O direito de greve é uma conquista inatacável dos trabalhadores nos países democráticos. Esse princípio se estende também aos servidores públicos, como estabelecido em 1988 pela Constituição que repôs o Brasil na trilha da normalidade institucional. Mas, inscrito o dispositivo na Carta, os legisladores não o regulamentaram. Um vácuo jurídico que só foi corrigido, parcialmente, em 1989, quando as greves no setor privado passaram a ser regidas pela Lei 7.783.

Deixados de fora dessa legislação específica, os servidores se beneficiaram da conveniente leniência de governos e partidos, entre eles o PT, de que sindicatos do setor são aliados de primeira hora. Em 2007, em razão dos seguidos abusos decorrentes de paralisações em repartições públicas, inclusive aquelas que prestam serviços essenciais à população, o Supremo Tribunal Federal estendeu ao funcionalismo os efeitos das normas de greve do setor privado. Foi uma providencial, mas limitada trava nos movimentos de interrupção do trabalho estimulados por corporações sindicais que, principalmente a partir de 2003, agem como condôminos do poder.

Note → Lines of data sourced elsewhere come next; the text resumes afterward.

(** A test event is delivered or kept.  With a working database and room
    in it, [test-event] returns without an error; the event is in the queue
    afterwards unless a controller is configured, the device could be
    registered, and the controller's answer to the event itself was not a
    rejection, in which case exactly that event is gone. *)
Lemma test_event_delivered_or_kept (config : AgentConfig) (os arch : string) (s : stamp)
    (register : string -> RegisterRequest -> result ClientError RegisterResponse)
    (submit : string -> Uuid -> EventSubmissionRequest ->
              result ClientError EventSubmissionResponse)
    (q : EventQueue.t) (faults : list bool) :
  quiet faults -> uuid_to_string (st_id s) ∉ ids q ->
  Z.of_nat (length (EventQueue.rows q)) < MAX_QUEUE_SIZE ->
  let '(res, (q', _)) := test_event config os arch s register submit (q, faults) in
  res = Ok tt /\
  ((exists r, EventQueue.rows q' = EventQueue.rows q ++ [r] /\
      is_new_row (agent_started (st_id s) (st_built s) AGENT_VERSION "CLI_TEST_EVENT")
        (st_now s) r) \/
   (EventQueue.rows q' = EventQueue.rows q /\
    exists url resp answer r, Config.controller_url config = Some url /\
      register url (build_register_request config os arch) = Ok resp /\
      submit url (rr_device_id resp) (mk_submission [to_event_item
        (agent_started (st_id s) (st_built s) AGENT_VERSION "CLI_TEST_EVENT")]) = Ok answer /\
      head (sr_results answer) = Some r /\ er_status r <> EventResultStatus.Rejected)).
Proof.
  intros Hf Hid Hl. unfold test_event.
  set (ev := agent_started _ _ _ _).
  destruct (enqueue_appends ev (st_now s) q faults Hf Hid Hl) as (r & f1 & Hnew & Hf1 & Hr).
  destruct (EventQueue.enqueue ev (st_now s) (q, faults)) as [res [q1 fs1]].
  destruct Hr as (-> & -> & Hr). simpl.
  assert (Hkept : exists r, EventQueue.rows q1 = EventQueue.rows q ++ [r] /\
                    is_new_row ev (st_now s) r) by (by exists r).
  destruct (Config.controller_url config) as [url|] eqn:Eu; [|by auto].
  destruct (register url _) as [resp|] eqn:Er; [|by auto].
  destruct (submit url _ _) as [answer|] eqn:Es; [|by auto].
  destruct (head (sr_results answer)) as [x|] eqn:Eh; [|by auto].
  assert (Hgone : List.filter (fun r => negb (String.eqb (EventQueue.c_event_id r)
            (uuid_to_string (st_id s)))) (EventQueue.rows q1) = EventQueue.rows q).
  { rewrite Hr, List.filter_app. simpl. rewrite (proj1 Hnew), String.eqb_refl. simpl.
    rewrite app_nil_r. apply bfilter_all. intros y Hy. apply negb_true_iff, String.eqb_neq.
    intros Heq. apply Hid. rewrite <- Heq. by apply list_elem_of_fmap_2. }
  destruct (er_status x) eqn:Ex; [..|by auto];
    unfold EventQueue.mark_delivered_by_event_id; stmt_runs; simpl;
    (split; [done|]); right; (split; [exact Hgone|]);
    exists url, resp, answer, x; by rewrite Ex.
Qed.
End TestEvent.

(** ** Concrete runs *)
Section MainSample.
#[local] Existing Instances Bits.time_text Bits.uuid_text payload_serde stable_engine tree_order.
#[local] Existing Instances Bits.time_text_laws Bits.uuid_text_laws payload_serde_laws
  stable_engine_laws tree_order_laws.
#[local] Instance main_schedule_codec : Serde Schedule.t := Bits.serde_of_countable Schedule.t.
#[local] Instance main_store_codec : Serde MessageStore.t :=
  Bits.serde_of_countable MessageStore.t.
(** Any text is an [agent.toml] that configures a device id. *)
#[local] Instance main_toml : Serde AgentFileConfig := {|
  to_json _ := Some EmptyString;
  from_json _ := Some (set_device_id (uuid_to_string 9%N) default_file) |}.

Definition sample_toml : path := ("d", "agent", "toml")%string.
Definition sample_fs : Fs.t := {[ sample_toml := EmptyString ]}.
Definition sample_stamp (i : N) : stamp := mk_stamp i (secs 1) (secs 1).
Definition sample_start : result StartError process :=
  startup 1%N None (fun _ => None) None sample_fs sample_toml no_overrides
    (EventQueue.init, []) (Store.init, []) 0 (sample_stamp 10) (sample_stamp 11).
Definition sample_process : process :=
  match sample_start with
  | Ok p => p
  | Err _ => mk_process blank_agent (start [] None)
  end.
Definition sample_acts : list pact :=
  [PNotify (mk_inputs 1%N 2%N 3%N (secs 2)) (Logon 5%N) (Some "alice"%string) (secs 2);
   PLoop OMarkSynced; PLoop (OSetConnected true)].

Lemma heartbeat_truthful_witness :
  let p := prun_all sample_acts sample_process in
  let hb := heartbeat_request (sample_stamp 12) "http://c" (p_agent p) in
  hq_session_state hb = "ACTIVE"%string /\ hq_current_user hb = Some "alice"%string /\
  UsageRecorder.is_active (p_recorder p) = true.
Proof.
  intros p hb.
  assert (Ha : hq_session_state hb = "ACTIVE"%string) by (vm_compute; reflexivity).
  split; [exact Ha|]. split; [vm_compute; reflexivity|].
  apply (heartbeat_truthful 1%N None (fun _ => None) None sample_fs sample_toml no_overrides
           (EventQueue.init, []) (Store.init, []) 0 (sample_stamp 10) (sample_stamp 11)
           sample_process sample_acts (sample_stamp 12) "http://c"); [| |exact Ha].
  - vm_compute. reflexivity.
  - split; [vm_compute; reflexivity|]. by repeat split.
Defined.

Lemma stop_notices_queued_witness :
  exists notices, EventQueue.rows (Agent.queue (stopping true (sample_stamp 20) (sample_stamp 21)
                    blank_agent)).1 = notices /\ length notices = 2%nat.
Proof.
  destruct (stop_notices_queued true (sample_stamp 20) (sample_stamp 21) blank_agent
              EventQueue.init []) as (notices & Hr & Ht & _).
  - reflexivity.
  - constructor.
  - intros i _. apply not_elem_of_nil.
  - by vm_compute.
  - by vm_compute.
  - exists notices. split; [exact Hr|]. apply (f_equal length) in Ht. by rewrite length_map in Ht.
Defined.

Lemma test_event_delivered_or_kept_witness :
  let config := Agent.config blank_agent in
  let '(res, (q', _)) :=
    test_event config "linux" "x86_64" (sample_stamp 30) (fun _ _ => Err (Request ""))
      (fun _ _ _ => Err (Request "")) (EventQueue.init, []) in
  res = Ok tt /\ length (EventQueue.rows q') = 1%nat.
Proof.
  intros config.
  pose proof (test_event_delivered_or_kept config "linux" "x86_64" (sample_stamp 30)
                (fun _ _ => Err (Request "")) (fun _ _ _ => Err (Request "")) EventQueue.init []
                ltac:(constructor) ltac:(apply not_elem_of_nil) ltac:(vm_compute; reflexivity)) as H.
  destruct (test_event _ _ _ _ _ _ _) as [res [q' fs]].
  destruct H as [-> [(r & -> & _)|(_ & url & _ & _ & _ & Hu & _)]]; [by split|discriminate Hu].
Defined.
End MainSample.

A intervenção do STF apenas impôs alguns limites dentro do hiato jurídico decorrente da falta de regulamentação do direito de greve no funcionalismo. Não resolve totalmente a questão. Especificidades inconciliáveis diferem o trabalho em empresas privadas daquele prestado por órgãos do poder público. As consequências de greves no setor público recaem invariavelmente sobre os ombros da sociedade (cujos impostos pagam os salários dos funcionários), e, o que só agrava a questão, com sacrifícios maiores entre a população de mais baixa renda. Quando um médico deixa de atender um paciente num hospital das redes oficiais, ou quando um professor deixa de dar aulas em colégios federais, estaduais ou municipais, ou ainda quando um policial abandona o compromisso com a segurança pública os direitos de todos os cidadãos são violentados.

Há ainda outras diferenças entre fazer greve no setor privado e paralisar serviços públicos. Nas empresas, o empregado que deixa de trabalhar em defesa de seus direitos arrisca-se a sofrer as consequências de seus atos — como demissão ou corte de ponto. Faz parte do jogo de forças entre patrões e trabalhadores. Já os servidores públicos, com o emprego assegurado pela estabilidade, podem parar sem o fantasma da perda de emprego e, por renitente leniência dos governos, sem que de seus vencimentos sejam descontados os dias parados. E, talvez o aspecto mais grave, sem que sejam responsabilizados por interromperem serviços essenciais.

As abusivas greves que recentemente atingiram repartições em todo o país levaram o Planalto a, enfim, considerar a necessidade de tratar em legislação específica, pela regulamentação, a greve no funcionalismo público. Já passa da hora de fazê-lo.